Background
Lesion location is a major source of post-stroke neurophysiological heterogeneity, yet most electroencephalography (EEG) studies analyze patients as a single group, limiting lesion-specific biomarkers and translation. We proposed a lesion-centric, multi-scale EEG framework integrating local oscillations, inter-regional connectivity, and hemispheric asymmetry with machine learning to characterize and decode basal ganglia (P1), fronto-temporal/centrum semiovale (P2), and brainstem (P3) lesions.
Methods
Five-minute eyes-open, 128-channel resting EEG ( \(1\,\text {kHz}\) ) was recorded in 57 subacute stroke patients (P1 = 22, P2 = 18, P3 = 17) and 22 matched controls. From artifact-minimized \(90\,\text {s}\) segments, ROI-averaged power spectral density (PSD) ( \(\theta \) : 4– \(7\,\text {Hz}\) ; \(\alpha \) : 7– \(12\,\text {Hz}\) ; \(\beta _{1}\) : 12– \(16\,\text {Hz}\) ; peak \(\alpha \) frequency), current source density (CSD)-based magnitude-squared coherence, and directional BSI (dirBSI) were computed. Between-group and subgroup differences were assessed using t-tests/Wilcoxon and ANOVA/Kruskal–Wallis with Benjamini–Hochberg FDR ( \(q=0.05\) ). EEG–behavior associations were examined with Spearman correlations. For machine learning, common spatial patterns (CSP) features were classified using linear discriminant analysis (LDA) with leave-one-subject-out cross-validation. To align with clinical workflow, we report HC vs P as “stroke detection/screening” and patient-only P1/P2/P3 classification as “lesion subtype decoding for stratification” (along with pairwise P1 vs P2, P1 vs P3, and P2 vs P3 models). An EEGNet baseline was evaluated for comparison.
Results
Increased \(\alpha \) power and a leftward peak \(\alpha \) shift were observed in patients (HC: \(9.93 \pm 1.09\,\text {Hz}\) ; P: \(8.75 \pm 1.02\,\text {Hz}\) ; \(p = 6.82 \times 10^{-5}\) ). Pre-FDR, \(\theta \) -band frontal–motor connectivity was strengthened, while posterior P–O connectivity in \(\alpha \) / \(\beta _{1}\) was weakened. Ipsilesional dominance in \(\theta \) was indicated by dirBSI (HC: \(-0.026 \pm 0.101\) ; P: \(0.061 \pm 0.122\) ; \(q=0.012\) ).

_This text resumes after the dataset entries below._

(** ** The service as a whole: handlers interleaved at their awaits *)

(** A handler suspended on its upstream call. *)
Inductive InFlight :=
  | AwaitingPay (k : Completion PayInvoiceResult → State → State * Completion PayInvoiceResult)
  | AwaitingTx (k : Completion Transaction → State → State * Completion Transaction).

Record System := {
  store : State;
  inflight : list InFlight;
}.

Inductive Request :=
  | GetBalance
  | PayInvoice (params : PayInvoiceParams)
  | MakeInvoice (params : MakeInvoiceParams)
  | LookupInvoice (params : LookupInvoiceParams).

Inductive Response :=
  | Balance (b : Z)
  | Paid (r : PayInvoiceResult)
  | Invoice (t : Transaction).

(** What happens, one synchronous run of JavaScript each. *)
Inductive Event :=
  (** an event of [pubkey] arrives on the relay subscription *)
  | RequestEvent (pubkey : string)
  (** the service of [clientPubkey] calls the handler of a request *)
  | Call (clientPubkey : string) (req : Request)
  (** the upstream call of the [i]-th suspended handler settles *)
  | PayReply (i : nat) (reply : Completion PayInvoiceResult)
  | TxReply (i : nat) (reply : Completion Transaction)
  (** the upstream wallet notifies [payment_received] *)
  | PaymentReceived (notification : Transaction)
  (** [prunePending()] runs at time [now] *)
  | Prune (now : Z).

(** What the outside sees of one event. *)
Inductive Observation :=
  | Called (call : UpstreamCall)
  | Answered (c : Completion Response).

Definition answer {R} (inj : R → Response) (c : Completion R) : Observation :=
  match c with
  | Returned r => Answered (Returned (inj r))
  | Thrown e => Answered (Thrown e)
  end.

(** A handler runs up to its first [await]. *)
Definition start {T R} (wrap : (Completion T → State → State * Completion R) → InFlight)
    (inj : R → Response) (h : Async T R) (sys : System) : System * list Observation :=
  match h with
  | Done c => (sys, [answer inj c])
  | Await call k =>
      ({| store := store sys; inflight := inflight sys ++ [wrap k] |}, [Called call])
  end.

Definition dispatch (clientPubkey : string) (req : Request) (sys : System)
    : System * list Observation :=
  match req with
  | GetBalance => (sys, [answer Balance (get_balance clientPubkey (store sys))])
  | PayInvoice params =>
      start AwaitingPay Paid (pay_invoice clientPubkey params (store sys)) sys
  | MakeInvoice params =>
      start AwaitingTx Invoice (make_invoice clientPubkey params (store sys)) sys
  | LookupInvoice params =>
      start AwaitingTx Invoice (lookup_invoice clientPubkey params (store sys)) sys
  end.

Definition on_store (f : State → State) (sys : System) : System :=
  {| store := f (store sys); inflight := inflight sys |}.

(** A suspended handler runs from its [await] to its end. *)
Definition resume {R} (inj : R → Response) (i : nat) (r : State * Completion R)
    (sys : System) : System * list Observation :=
  ({| store := r.1; inflight := delete i (inflight sys) |}, [answer inj r.2]).

Definition step (sys : System) (ev : Event) : System * list Observation :=
  match ev with
  | RequestEvent pubkey => (on_store (on_request_event pubkey) sys, [])
  | Call clientPubkey req =>
      if bool_decide (clientPubkey ∈ clientServices (store sys))
      then dispatch clientPubkey req sys
      else (sys, [])
  | PayReply i reply =>
      match inflight sys !! i with
      | Some (AwaitingPay k) => resume Paid i (k reply (store sys)) sys
      | _ => (sys, [])
      end
  | TxReply i reply =>
      match inflight sys !! i with
      | Some (AwaitingTx k) => resume Invoice i (k reply (store sys)) sys
      | _ => (sys, [])
      end
  | PaymentReceived notification => (on_store (payment_received notification) sys, [])
  | Prune now => (on_store (prunePending now) sys, [])
  end.

Fixpoint run (sys : System) (evs : list Event) : System * list Observation :=
  match evs with
  | [] => (sys, [])
  | ev :: evs' =>
      let '(sys1, obs1) := step sys ev in
      let '(sys2, obs2) := run sys1 evs' in
      (sys2, obs1 ++ obs2)
  end.

(** ** Configuration *)

(** How the process goes on at startup: it runs on with a value, or it has
    called [process.exit(code)]. *)
Inductive Startup (A : Type) :=
  | Running (a : A)
  | Exit (code : Z).
Arguments Running {A} a.
Arguments Exit {A} code.

(** [relay?: string | string[]] *)
Inductive RelaySetting :=
  | relay_string (r : string)
  | relay_array (rs : list string).

(** [interface Config] *)
Record Config := {
  relay : option RelaySetting;
  connect_uri : option string;
  data : option string;
}.

(** The [values] of [parseArgs]: [relay] is [multiple], an array when the
    option was given at least once. *)
Record Values := {
  values_relay : option (list string);
  values_connect_uri : option string;
  values_data : option string;
  values_config : option string;
}.

(** The configuration after lines 23-72. [config_json] is what config.json
    holds: [None] when there is no such file, [Some None] when reading or
    parsing it throws; [readConfig] does the same for the file named by
    [--config]. *)
Definition load_config (config_json : option (option Config))
    (readConfig : string → option Config) (values : Values) : Startup Config :=
  match config_json with
  | Some None => Exit 1
  | _ =>
      let config :=
        match config_json with
        | Some (Some c) => c
        | _ => {| relay := None; connect_uri := None; data := None |}
        end in
      if truthy_string (values_config values) then
        match readConfig (default ""%string (values_config values)) with
        | Some c => Running c
        | None => Exit 1
        end
      else Running config
  end.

Across lesions, \(\beta _{1}\) power differences in central/parietal/occipital ROIs were detected pre-FDR, with higher parietal \(\beta _{1}\) in P3; \(\alpha \) -band asymmetry was stronger in P1/P2 and more symmetric in P3 ( \(q=0.028\) ). EEG–behavior correlations did not survive FDR. Using CSP+LDA, accuracies of 92.41% (HC vs P), 94.87% (P1 vs P3), 85.71% (P2 vs P3), and 82.50% (P1 vs P2) were achieved; all binary AUCs exceeded 0.85; three-class accuracy reached 85.96%.
Conclusion
This multi-scale EEG framework identifies lesion-associated neurophysiological signatures and demonstrates feasible lesion subtype decoding, supporting the potential of EEG biomarkers for objective stratification and precision neurorehabilitation.